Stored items

▬▬▬▬▬▬

(* ===== verification/Gossip.v ===== *)
(** * Block gossip

    Models [rhs-node/p2p/gossip.go]: the ids of messages, the validator of the
    blocks topics with the cache of blocks seen at each height, the publisher,
    and the subscriber that hands accepted payloads to the node.  The topics,
    compression, signatures and the clock are parameters. *)

From stdpp Require Import base gmap list strings pretty.
From S2P Require Import Prelude EthTypes RollupConfig Ssz SszCodec P2PBase Signer.

Definition maxGossipSize : Z := 10 * Z.shiftl 1 20.
Definition minGossipSize : Z := 66.

(** ** Topics and message ids *)

Definition chain_string (chainID : option Z) : string :=
  match chainID with None => "<nil>" | Some id => pretty id end.

Definition blocksTopic (cfg : Config) (version : BlockVersion) : string :=
  "/optimism/" +:+ chain_string (L2ChainID cfg)
  +:+ match version with
      | BlockV1 => "/0/blocks"
      | BlockV2 => "/1/blocks"
      | BlockV3 => "/2/blocks"
      | BlockV4 => "/3/blocks"
      end.

Definition BuildSubscriptionFilter (cfg : Config) : list string :=
  blocksTopic cfg <$> [BlockV1; BlockV2; BlockV3; BlockV4].

Definition MessageDomainInvalidSnappy : bytes := [0; 0; 0; 0].
Definition MessageDomainValidSnappy : bytes := [1; 0; 0; 0].

Section ids.
Context `{Snappy} (sha256 : bytes -> bytes).

(** Whether a message is compressed well, and what it holds. *)
Definition msg_contents (data : bytes) : bool * bytes :=
  match snappy_DecodedLen data with
  | Some dLen =>
      if dLen <=? maxGossipSize then
        match snappy_Decode data with Some d => (true, d) | None => (false, data) end
      else (false, data)
  | None => (false, data)
  end.

Definition msg_id_input (topic data : bytes) : bytes :=
  let '(valid, data) := msg_contents data in
  (if valid then MessageDomainValidSnappy else MessageDomainInvalidSnappy)
  ++ le_encode 8 (len topic) ++ topic ++ data.

Definition BuildMsgIdFn (topic data : bytes) : bytes := take 20 (sha256 (msg_id_input topic data)).
End ids.

(** ** The validator *)

Inductive ValidationResult : Type := ValidationAccept | ValidationReject | ValidationIgnore.

#[global] Instance ValidationResult_eq_dec : EqDecision ValidationResult.
Proof. solve_decision. Defined.

(** The hashes seen at one height. *)
Definition seenBlocks : Type := list Hash.

Definition hasSeen (sb : seenBlocks) (h : Hash) : Z * bool :=
  (Z.of_nat (length sb), bool_decide (h ∈ sb)).

Definition markSeen (sb : seenBlocks) (h : Hash) : seenBlocks := sb ++ [h].

Section validator.
Context `{Snappy} `{BlockCrypto} {C : Type} `{!Lru C Z nat}.

(** The decompressed message; [None] is rejected. *)
Definition decompress (message : bytes) : option bytes :=
  match snappy_DecodedLen message with
  | None => None
  | Some outLen =>
      if maxGossipSize <? outLen then None
      else if outLen <? minGossipSize then None
      else snappy_Decode message
  end.

Definition verifyBlockSignature (cfg : Config) (P2PSequencerAddress : Z) (signature payloadBytes : bytes)
    : result ValidationResult :=
  let* chain := ChainIDFromBig (L2ChainID cfg) in
  let authCtx := {| Allowed := P2PSequencerAddress; auth_Chain := chain |} in
  if Allowed authCtx =? 0 then Ok ValidationIgnore
  else match SignedP2PBlock_VerifySignature {| Raw := payloadBytes; spb_Signature := signature |}
               (P2PBlockAuth authCtx) with
       | Ok _ => Ok ValidationAccept
       | Err _ => Ok ValidationReject
       | Panic => Panic
       end.

(** What is checked before the cache of seen blocks: a verdict, or the payload
    whose height and hash are looked up there. *)
Definition check_message (cfg : Config) (P2PSequencerAddress : Z) (blockVersion : BlockVersion) (now : Z)
    (message : bytes) : result (ValidationResult + ExecutionPayload) :=
  match decompress message with
  | None => Ok (inl ValidationReject)
  | Some data =>
      if len data <? 65 then Panic
      else
        let payloadBytes := drop 65 data in
        let* res := verifyBlockSignature cfg P2PSequencerAddress (take 65 data) payloadBytes in
        if negb (bool_decide (res = ValidationAccept)) then Ok (inl res)
        else match UnmarshalSSZ blockVersion (u32 (len payloadBytes)) payloadBytes with
             | Panic => Panic
             | Err _ => Ok (inl ValidationReject)
             | Ok (payload, _) =>
                 if ep_Timestamp payload <? now -u 86400 then Ok (inl ValidationReject)
                 else if now +u 5 <? ep_Timestamp payload then Ok (inl ValidationReject)
                 else Ok (inr payload)
             end
  end.

(** The cache holds pointers to the lists of hashes. *)
Record GossipState : Type := { blockHeightLRU : C; seen_heap : list seenBlocks }.

Definition deref (p : nat) (st : GossipState) : seenBlocks := default [] (seen_heap st !! p).

(** [seen = new(seenBlocks); blockHeightLRU.Add(number, seen)], with the
    height that makes place for it. *)
Definition add_height (number : Z) (st : GossipState) : nat * list Z * GossipState :=
  let p := length (seen_heap st) in
  let '(evicted, lru) := lru_Add number p (blockHeightLRU st) in
  (p, evicted.*1, {| blockHeightLRU := lru; seen_heap := seen_heap st ++ [[]] |}).

Definition get_height (number : Z) (st : GossipState) : option nat * GossipState :=
  let '(o, lru) := lru_Get number (blockHeightLRU st) in
  (o, {| blockHeightLRU := lru; seen_heap := seen_heap st |}).

Definition mark_seen (p : nat) (h : Hash) (st : GossipState) : GossipState :=
  {| blockHeightLRU := blockHeightLRU st; seen_heap := <[p := markSeen (deref p st) h]> (seen_heap st) |}.

(** The verdict of the cache. *)
Definition seen_verdict (p : nat) (h : Hash) (st : GossipState) : ValidationResult :=
  let '(count, has) := hasSeen (deref p st) h in
  if 5 <? count then ValidationReject
  else if has then ValidationIgnore
  else ValidationAccept.

Definition validate_payload (payload : ExecutionPayload) (st : GossipState)
    : ValidationResult * option DecodedEnvelope * GossipState :=
  let '(o, st) := get_height (ep_BlockNumber payload) st in
  let '(p, st) :=
    match o with
    | Some p => (p, st)
    | None => let '(p, _, st) := add_height (ep_BlockNumber payload) st in (p, st)
    end in
  match seen_verdict p (ep_BlockHash payload) st with
  | ValidationAccept =>
      (ValidationAccept,
       Some {| de_ParentBeaconBlockRoot := None; de_ExecutionPayload := Some payload |},
       mark_seen p (ep_BlockHash payload) st)
  | v => (v, None, st)
  end.

(** The verdict with the [ValidatorData] of the message. *)
Definition BuildBlocksValidator (cfg : Config) (P2PSequencerAddress : Z) (blockVersion : BlockVersion)
    (now : Z) (message : bytes) (st : GossipState)
    : result (ValidationResult * option DecodedEnvelope) * GossipState :=
  match check_message cfg P2PSequencerAddress blockVersion now message with
  | Panic => (Panic, st)
  | Err e => (Err e, st)
  | Ok (inl v) => (Ok (v, None), st)
  | Ok (inr payload) => let '(v, d, st) := validate_payload payload st in (Ok (v, d), st)
  end.

Definition guardGossipValidator (r : result (ValidationResult * option DecodedEnvelope))
    : ValidationResult * option DecodedEnvelope :=
  match r with
  | Ok v => v
  | _ => (ValidationReject, None)
  end.

(** The validator of a topic, as it is registered. *)
Definition blocksValidator (cfg : Config) (addr : Z) (version : BlockVersion) (now : Z) (message : bytes)
    (st : GossipState) : ValidationResult * option DecodedEnvelope * GossipState :=
  let '(r, st) := BuildBlocksValidator cfg addr version now message st in
  (guardGossipValidator r, st).
End validator.
Arguments GossipState C : clear implicits.

(** ** The subscriber *)

(** The messages that pass the validator arrive with their [ValidatorData];
    what [OnUnsafeL2Payload] returns is logged.  Its calls. *)
Definition MakeSubscriber {P : Type} (messages : list (P * option DecodedEnvelope))
    : list (P * DecodedEnvelope) :=
  omap (fun '(from, data) => match data with None => None | Some payload => Some (from, payload) end) messages.

(** ** The publisher *)

Fixpoint combine_new {P : Type} `{EqDecision P} (seen res : list P) (peers : list P) : list P * list P :=
  match peers with
  | [] => (seen, res)
  | p :: peers =>
      if bool_decide (p ∈ seen) then combine_new seen res peers
      else combine_new (p :: seen) (res ++ [p]) peers
  end.

Definition combinePeers {P : Type} `{EqDecision P} (allPeers : list (list P)) : list P :=
  (foldl (fun s peers => combine_new s.1 s.2 peers) ([], []) allPeers).2.

Definition AllBlockTopicsPeers {P : Type} `{EqDecision P} (ListPeers : BlockVersion -> list P) : list P :=
  combinePeers (ListPeers <$> [BlockV1; BlockV2; BlockV3; BlockV4]).

Section publisher.
Context `{Snappy} `{BlockCrypto}.

(** The topic of a payload. *)
Definition topic_version (cfg : Config) (timestamp : Z) : BlockVersion :=
  if IsIsthmus cfg timestamp then BlockV4
  else if IsEcotone cfg timestamp then BlockV3
  else if IsCanyon cfg timestamp then BlockV2
  else BlockV1.

Definition publishRawSignedPayload (publish : BlockVersion -> bytes -> result unit) (cfg : Config)
    (timestamp : Z) (data : bytes) : result unit :=
  let* out := snappy_Encode data in
  publish (topic_version cfg timestamp) out.

Definition encode_envelope (pool : bytes) (envelope : DecodedEnvelope) : result bytes :=
  match de_ParentBeaconBlockRoot envelope with
  | Some _ => map_err (Wrap "failed to encoded execution payload envelope to publish")
                (Envelope_MarshalSSZ pool envelope)
  | None =>
      match de_ExecutionPayload envelope with
      | None => Panic
      | Some payload => map_err (Wrap "failed to encoded execution payload to publish")
                          (MarshalSSZ pool payload)
      end
  end.

Definition envelope_timestamp (envelope : DecodedEnvelope) : result Z :=
  match de_ExecutionPayload envelope with None => Panic | Some p => Ok (ep_Timestamp p) end.

Definition PublishSignedL2Payload (publish : BlockVersion -> bytes -> result unit) (cfg : Config)
    (pool : bytes) (signedEnvelope : SignedExecutionPayloadEnvelope) : result unit :=
  let* enc := encode_envelope pool (spe_Envelope signedEnvelope) in
  let data := spe_Signature signedEnvelope ++ enc in
  let* timestamp := envelope_timestamp (spe_Envelope signedEnvelope) in
  publishRawSignedPayload publish cfg timestamp data.

Definition SignAndPublishL2Payload (publish : BlockVersion -> bytes -> result unit) (cfg : Config)
    (pool : bytes) (envelope : DecodedEnvelope) (signer : BlockSigner) : result unit :=
  let* enc := encode_envelope pool envelope in
  let data := zeros 65 ++ enc in
  let payloadData := drop 65 data in
  let payloadHash := PayloadHash payloadData in
  let* chainID := ChainIDFromBig (L2ChainID cfg) in
  let* sig := map_err (Wrap "failed to sign execution payload with signer") (signer chainID payloadHash) in
  let data := take 65 sig ++ drop (length (take 65 sig)) data in
  let* timestamp := envelope_timestamp envelope in
  publishRawSignedPayload publish cfg timestamp data.
End publisher.

(** The topics that are closed, with the errors of closing them. *)
Definition publisher_Close (close : BlockVersion -> option error) : list BlockVersion * list error :=
  let topics := [BlockV1; BlockV2] in (topics, omap close topics).

(** ** Validators that run concurrently *)

(** The registration of the validator lets up to 4 of them run at once; they
    share the cache and its lists, and each access is one step: the lookup of
    the height, its addition, the check of the hash, its addition. *)
Inductive worker : Type :=
  | WGet (payload : ExecutionPayload)
  | WAdd (payload : ExecutionPayload)
  | WCheck (payload : ExecutionPayload) (p : nat)
  | WMark (payload : ExecutionPayload) (p : nat).

Definition validatorConcurrency : nat := 4.

Section concurrent.
Context {C : Type} `{!Lru C Z nat}.

Record Validators : Type := {
  vs_state : GossipState C;
  vs_workers : list worker;
  vs_accepted : list ExecutionPayload;
  vs_evicted : list Z }.

Inductive action : Type :=
  | Start (payload : ExecutionPayload)
  | Run (i : nat).

Definition worker_step (w : worker) (i : nat) (s : Validators) : Validators :=
  match w with
  | WGet payload =>
      let '(o, st) := get_height (ep_BlockNumber payload) (vs_state s) in
      let w := match o with Some p => WCheck payload p | None => WAdd payload end in
      {| vs_state := st; vs_workers := <[i := w]> (vs_workers s);
         vs_accepted := vs_accepted s; vs_evicted := vs_evicted s |}
  | WAdd payload =>
      let '(p, evicted, st) := add_height (ep_BlockNumber payload) (vs_state s) in
      {| vs_state := st; vs_workers := <[i := WCheck payload p]> (vs_workers s);
         vs_accepted := vs_accepted s; vs_evicted := evicted ++ vs_evicted s |}
  | WCheck payload p =>
      let ws := match seen_verdict p (ep_BlockHash payload) (vs_state s) with
                | ValidationAccept => <[i := WMark payload p]> (vs_workers s)
                | _ => delete i (vs_workers s)
                end in
      {| vs_state := vs_state s; vs_workers := ws;
         vs_accepted := vs_accepted s; vs_evicted := vs_evicted s |}
  | WMark payload p =>
      {| vs_state := mark_seen p (ep_BlockHash payload) (vs_state s);
         vs_workers := delete i (vs_workers s);
         vs_accepted := payload :: vs_accepted s; vs_evicted := vs_evicted s |}
  end.

(** A message that passed [check_message] starts a worker when one is free. *)
Definition validators_step (limit : nat) (s : Validators) (a : action) : Validators :=
  match a with
  | Start payload =>
      if (length (vs_workers s) <? limit)%nat then
        {| vs_state := vs_state s; vs_workers := vs_workers s ++ [WGet payload];
           vs_accepted := vs_accepted s; vs_evicted := vs_evicted s |}
      else s
  | Run i => match vs_workers s !! i with Some w => worker_step w i s | None => s end
  end.

Definition run_validators (limit : nat) (actions : list action) (s : Validators) : Validators :=
  foldl (validators_step limit) s actions.

Definition validators_start (st : GossipState C) : Validators :=
  {| vs_state := st; vs_workers := []; vs_accepted := []; vs_evicted := [] |}.
End concurrent.
Arguments Validators C : clear implicits.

▬▬▬▬▬▬

■ Problem requirements
Reproduce only the lines above, starting at the line with "(MarshalSSZ pool payload)" and ending at the line with "let payloadHash := PayloadHash", exactly as written.

■ Solution to the exercise
                          (MarshalSSZ pool payload)
      end
  end.

Definition envelope_timestamp (envelope : DecodedEnvelope) : result Z :=
  match de_ExecutionPayload envelope with None => Panic | Some p => Ok (ep_Timestamp p) end.

Definition PublishSignedL2Payload (publish : BlockVersion -> bytes -> result unit) (cfg : Config)
    (pool : bytes) (signedEnvelope : SignedExecutionPayloadEnvelope) : result unit :=
  let* enc := encode_envelope pool (spe_Envelope signedEnvelope) in
  let data := spe_Signature signedEnvelope ++ enc in
  let* timestamp := envelope_timestamp (spe_Envelope signedEnvelope) in
  publishRawSignedPayload publish cfg timestamp data.

Definition SignAndPublishL2Payload (publish : BlockVersion -> bytes -> result unit) (cfg : Config)
    (pool : bytes) (envelope : DecodedEnvelope) (signer : BlockSigner) : result unit :=
  let* enc := encode_envelope pool envelope in
  let data := zeros 65 ++ enc in
  let payloadData := drop 65 data in
  let payloadHash := PayloadHash payloadData in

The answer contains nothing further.